→ About this task: Lift every line from the entries that includes the word "Require".

═════ Source records

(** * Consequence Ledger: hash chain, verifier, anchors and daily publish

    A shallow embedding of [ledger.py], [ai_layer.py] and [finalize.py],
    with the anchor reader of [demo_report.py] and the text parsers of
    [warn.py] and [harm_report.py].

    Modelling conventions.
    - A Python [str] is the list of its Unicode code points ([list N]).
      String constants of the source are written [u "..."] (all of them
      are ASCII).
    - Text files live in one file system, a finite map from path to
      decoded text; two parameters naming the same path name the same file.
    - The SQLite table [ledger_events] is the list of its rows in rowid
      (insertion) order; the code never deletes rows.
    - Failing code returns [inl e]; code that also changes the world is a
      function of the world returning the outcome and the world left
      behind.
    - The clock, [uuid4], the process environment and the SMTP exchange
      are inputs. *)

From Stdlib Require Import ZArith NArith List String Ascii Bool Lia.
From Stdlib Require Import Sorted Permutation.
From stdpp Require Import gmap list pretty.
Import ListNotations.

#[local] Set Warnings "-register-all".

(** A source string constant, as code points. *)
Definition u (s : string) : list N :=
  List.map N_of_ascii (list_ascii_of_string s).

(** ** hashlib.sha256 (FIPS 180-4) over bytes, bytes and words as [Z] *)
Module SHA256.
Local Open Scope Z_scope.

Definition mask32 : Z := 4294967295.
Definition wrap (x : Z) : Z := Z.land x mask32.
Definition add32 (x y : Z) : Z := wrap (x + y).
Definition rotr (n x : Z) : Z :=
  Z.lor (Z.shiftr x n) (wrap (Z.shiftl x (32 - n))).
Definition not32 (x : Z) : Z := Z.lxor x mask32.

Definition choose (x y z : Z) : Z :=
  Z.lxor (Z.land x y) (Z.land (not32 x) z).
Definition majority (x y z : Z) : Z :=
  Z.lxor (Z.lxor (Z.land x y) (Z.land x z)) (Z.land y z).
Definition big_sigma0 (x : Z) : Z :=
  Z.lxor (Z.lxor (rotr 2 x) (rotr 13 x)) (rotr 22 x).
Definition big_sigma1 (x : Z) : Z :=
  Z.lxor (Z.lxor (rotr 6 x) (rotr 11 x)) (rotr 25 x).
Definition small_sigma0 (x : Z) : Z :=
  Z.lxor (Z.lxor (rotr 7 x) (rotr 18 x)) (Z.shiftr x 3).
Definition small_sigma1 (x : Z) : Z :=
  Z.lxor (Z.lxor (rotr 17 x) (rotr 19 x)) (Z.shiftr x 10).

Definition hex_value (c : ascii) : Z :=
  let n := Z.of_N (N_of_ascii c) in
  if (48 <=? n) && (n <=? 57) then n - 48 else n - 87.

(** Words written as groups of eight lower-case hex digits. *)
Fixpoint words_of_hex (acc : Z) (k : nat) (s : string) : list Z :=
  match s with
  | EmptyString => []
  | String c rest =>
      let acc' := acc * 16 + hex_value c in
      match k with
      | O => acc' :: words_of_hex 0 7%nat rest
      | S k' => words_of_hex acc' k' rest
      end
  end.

══════════

→ Exercise answer:
From Stdlib Require Import ZArith NArith List String Ascii Bool Lia.
From Stdlib Require Import Sorted Permutation.
From stdpp Require Import gmap list pretty.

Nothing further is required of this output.